Si recordáis, yo estaba explicando un poco las partes de la Eucaristía y habíamos llegado al Evangelio. Yo os decía que, en ese diálogo de la Eucaristía, se comprende bien como una aproximación entre el Esposo y la Esposa. El Esposo que viene, la Esposa que se avergüenza y pide perdón, recibe el perdón del Señor, canta el Gloria como canto de alabanza por la Venida del Señor, y Le suplica, se súplica por todas las cosas que llevamos en el corazón y que el sacerdote recoge en esa oración colecta. Luego, le habla Él a la Esposa de Su amor. Por así decir, eso que decía el profeta Oseas: “Me la llevaré al desierto, le hablaré al corazón, y me amará como en los días de su juventud”, decía de Israel, del Israel infiel, pecador, que se había ido tras los ídolos. Y eso es lo que sucede en la Palabra de Dios. La Palabra de Dios, los distintos trocitos de la Escritura, y sobre todo el Evangelio, pero también los distintos trocitos, sean del Antiguo Testamento o del Nuevo Testamento, son fragmentos de una historia de amor, en el que el Esposo le cuenta a la Esposa Su amor. Uno puede decir: “Las Lecturas de la liturgia, las Lecturas de la Misa, también son para enseñarnos”. Es que no hay nada que enseñe tanto como el amor. Es que es lo que más enseña. Nos enseña quiénes somos: quiénes somos para Dios y quién es Dios para nosotros. Y lo que Le importamos a Dios. Y nos enseña Su amor fiel, Su amor misericordioso. Y viviendo en ese amor misericordioso, nosotros crecemos.

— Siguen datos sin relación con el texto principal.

(** C8. Whatever any number of goroutines do, in any interleaving, and whenever the pool is
    released: the pool never panics (no send on or second close of a closed channel, no call of a
    nil function), every connection the factory made is either open in exactly one place - idle,
    on its way to one waiter, or held by one goroutine - or was closed exactly once, and the
    counter [openingConns] is the number of open ones and at most [MaxCap]. *)
Theorem pool_safe cfg mk n p made acts :
  fresh_factory mk -> NewConnectPool cfg mk = NewOk p made ->
  run (start p made n) acts <> Crash /\
  forall st, run (start p made n) acts = Next st ->
    created st ≡ₚ live st ++ destroyed st /\ NoDup (live st ++ destroyed st) /\
    openingConns (pool st) = zlen (live st) /\ openingConns (pool st) <= MaxCap cfg.
Proof.
  intros Hmk Hnew. destruct (start_inv cfg mk n p made Hmk Hnew) as [Hinv Hmax].
  destruct (run_inv acts _ Hinv) as [Hc Hi]. split; [done|]. intros st Hst. destruct (Hi st Hst) as [Hl _].
  assert (Hm : maxActive (pool st) = maxActive p).
  { clear -Hst. change (maxActive p) with (maxActive (pool (start p made n))). revert Hst. generalize (start p made n).
    induction acts as [|a acts IH]; intros s; cbn [run]; [by intros [= <-]|].
    destruct (step s a) as [s2| |] eqn:E; [|done..]. intros Hr. rewrite (IH s2 Hr). clear -E.
    destruct a; cbn [step] in E; unfold getConns, get_try, get_lock, get_recv, get_cancel, put_lock, Close, put_check,
      Release, doRelease in E; repeat (case_match; try done); by injection E as <-. }
  split_and!; [apply Hl| |apply Hl|].
  - rewrite <- (il_created _ Hl). apply Hl.
  - rewrite <- Hmax, <- Hm. apply Hl.
Qed.

(** [Put] into a pool that is not released never blocks, never drops and never closes the
    connection: the oldest waiting request gets it, and a goroutine is waiting for exactly that
    request, or there is none and the connection becomes idle. *)
Theorem Put_hands_over cfg mk n p made acts st i c :
  fresh_factory mk -> NewConnectPool cfg mk = NewOk p made -> run (start p made n) acts = Next st ->
  threads st !! i = Some (Holding c) -> released (pool st) = false ->
  exists st', step st (APut i) = Next st' /\ threads st' !! i = Some Idle /\ destroyed st' = destroyed st /\
    match connReqs (pool st) with
    | r :: rest => connReqs (pool st') = rest /\ reqs st' !! r = Some (mkChan (Some c) false) /\
        exists j x, threads st' !! j = Some x /\ waits x = Some r
    | [] => conns (pool st') = conns (pool st) ++ [c]
    end.
Proof.
  intros Hmk Hnew Hst Hi Hrel. destruct (start_inv cfg mk n p made Hmk Hnew) as [Hinv0 _].
  pose proof (proj2 (run_inv acts _ Hinv0) st Hst) as Hinv.
  assert (Hlt : (i < length (threads st))%nat) by (by eapply lookup_lt_Some).
  cbn [step]. rewrite Hi, put_lock_Next by done. eexists. split; [done|]. destruct Hinv as [_ Hr].
  destruct (connReqs (pool st)) as [|r rest] eqn:Eq; cbn.
  - split; [by apply list_lookup_insert_eq|done].
  - split; [by apply list_lookup_insert_eq|]. split; [done|]. split; [done|].
    assert (Hin : r ∈ connReqs (pool st)) by (rewrite Eq; left).
    split; [apply list_lookup_insert_eq; by eapply lookup_lt_Some, (ir_open _ Hr)|].
    destruct (ir_owner _ Hr r Hin) as (j & x & Hj & Hx). exists j, x. split; [|done].
    rewrite list_lookup_insert_ne; [done|]. intros ->. rewrite Hi in Hj. injection Hj as <-. done.
Qed.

¿Y qué es lo que viene después? Viene el Credo. El Credo no es un ideario. El Credo no es la lista ni la enumeración de las ideas cristianas acerca de Dios. El Credo es la respuesta de la Esposa que se abandona al amor del Señor. La forma primera del Credo es la forma de la pregunta “¿crees en Dios Padre Todopoderoso? ¿Crees en Jesucristo? ¿Crees en el Espíritu Santo y, a la luz del Espíritu Santo, en la Iglesia católica, el perdón de los pecados, en la resurrección de la carne y en la vida eterna?”. Y ese “sí, creo”, es el “sí, quiero” de la Esposa a la Alianza, a la Buena Noticia, al Evangelio, al anuncio bello del amor de Dios por su Pueblo y por su Esposa. Es precioso cuando uno comprende que el Credo es ese “sí” nuestro al anuncio del amor de Dios.

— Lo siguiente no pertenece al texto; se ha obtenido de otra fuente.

(* ===== verification/CommonPool.v ===== *)
(** * CommonPool: the connection pools of the users

    Models [src/db/commonpool/pool.go]: a pool per user name, made when a request first uses its
    password, shared by later requests, released when the server reports that the password, the
    whitelist or the user changed.  Request goroutines, the watching goroutine of every pool and
    the notifications of the C library are interleaved; a step is the part of the code between two
    operations that other goroutines can see ([connectionLocker], [connectionMap], the singleflight
    group, the channels of the notifications, the pools).

    The connection pool below it (verified in [ConnectPool]) is its idle connections, those it has
    lent out and whether it was released.  Parameters of the steps are the answers of the library:
    whether a connection is accepted, the whitelist, the results of the registrations. *)
From stdpp Require Import gmap.
From S2P Require Import Prelude.
#[local] Open Scope Z_scope.

Module CommonPool.

Abbreviation bytes := (list Z) (only parsing).
(** A goroutine moves and may stop using its connection, goroutines are added, and the pools keep
    their connections. *)
Lemma res_quiet st st' i x y extra : res st -> threads st !! i = Some x ->
  threads st' = <[i := y]> (threads st) ++ extra -> Forall (fun z => uses z = None) extra ->
  uses y = None \/ uses y = uses x -> (forall c, is_open st c = true -> is_open st' c = true) ->
  (forall cp q', pools st' !! cp = Some q' -> exists q, pools st !! cp = Some q /\
     idle q' = idle q /\ lent q' = lent q /\ v q' = v q /\ (pool_released q' = false -> pool_released q = false)) ->
  (forall cp q, pools st !! cp = Some q -> exists q', pools st' !! cp = Some q' /\ lent q' = lent q) ->
  res st'.
Proof.
  intros R Hx Et Hex Hy Ho Hb Hf. pose proof (lookup_lt_Some _ _ _ Hx) as Hlt. rewrite Forall_forall in Hex.
  assert (Hback : forall j z p, threads st' !! j = Some z -> uses z = Some p ->
    exists z', threads st !! j = Some z' /\ uses z' = Some p).
  { intros j z p. rewrite Et. intros [Hj|[_ Hj]]%lookup_app_Some Hu.
    - destruct (decide (j = i)) as [->|Hne].
      + rewrite list_lookup_insert_eq in Hj by done. injection Hj as <-. exists x. split; [done|].
        destruct Hy; congruence.
      + rewrite list_lookup_insert_ne in Hj by done. eauto.
    - apply list_elem_of_lookup_2, Hex in Hj. congruence. }
  assert (Hm : forall cp q', pools st' !! cp = Some q' -> exists q, pools st !! cp = Some q /\ members q' = members q).
  { intros cp q' H. destruct (Hb _ _ H) as (q & Hq & E1 & E2 & _). exists q. unfold members. by rewrite E1, E2. }
  split.
  - intros cp q' c H Hc. destruct (Hm _ _ H) as (q & Hq & E). rewrite E in Hc. eapply Ho, res_open; eauto.
  - intros cp q' H. destruct (Hm _ _ H) as (q & Hq & E). rewrite E. by eapply res_nodup.
  - intros cp cp' q q' c H H' Hc Hc'. destruct (Hm _ _ H) as (q1 & Hq1 & E1). destruct (Hm _ _ H') as (q2 & Hq2 & E2).
    rewrite E1 in Hc. rewrite E2 in Hc'. by eapply res_disjoint.
  - intros j z cp c Hj Hu. destruct (Hback _ _ _ Hj Hu) as (z' & Hz' & Hu').
    destruct (res_lent _ R _ _ _ _ Hz' Hu') as (q & Hq & Hc). destruct (Hf _ _ Hq) as (q' & Hq' & E).
    exists q'. by rewrite E.
  - intros j k a b cp cp' c Hj Hk Ha Hb'. destruct (Hback _ _ _ Hj Ha) as (a' & ? & ?).
    destruct (Hback _ _ _ Hk Hb') as (b' & ? & ?). by eapply res_alone.
  - intros cp q' H Hr. destruct (Hb _ _ H) as (q & Hq & E1 & E2 & E3 & E4). unfold members. rewrite E1, E2, E3.
    eapply res_v; eauto.
Qed.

Es verdad que, en español, nos favorece mucho e invita mucho. Hablamos de creencias, ¿no? Y tenemos esa palabra muy desvalorada. Creencias son como ideas que uno tiene, como opiniones que uno tiene acerca de Dios. Entonces, en el Credo, da la impresión de que expresamos esas creencias. En la forma siempre es “creo en Dios”, “creo en Jesucristo”, “creo en la Iglesia”. Siempre tiene la preposición “en”, y eso invita también a pensar que son eso: creencias que tenemos. En la forma original del Credo no era así. Se usaba una preposición diferente: “Creo a Dios Padre por Jesucristo y en el Espíritu Santo”, porque es “en” el Espíritu Santo donde se puede decir “Jesús es Señor”, es “en” el Espíritu Santo donde se puede vivir como un hijo.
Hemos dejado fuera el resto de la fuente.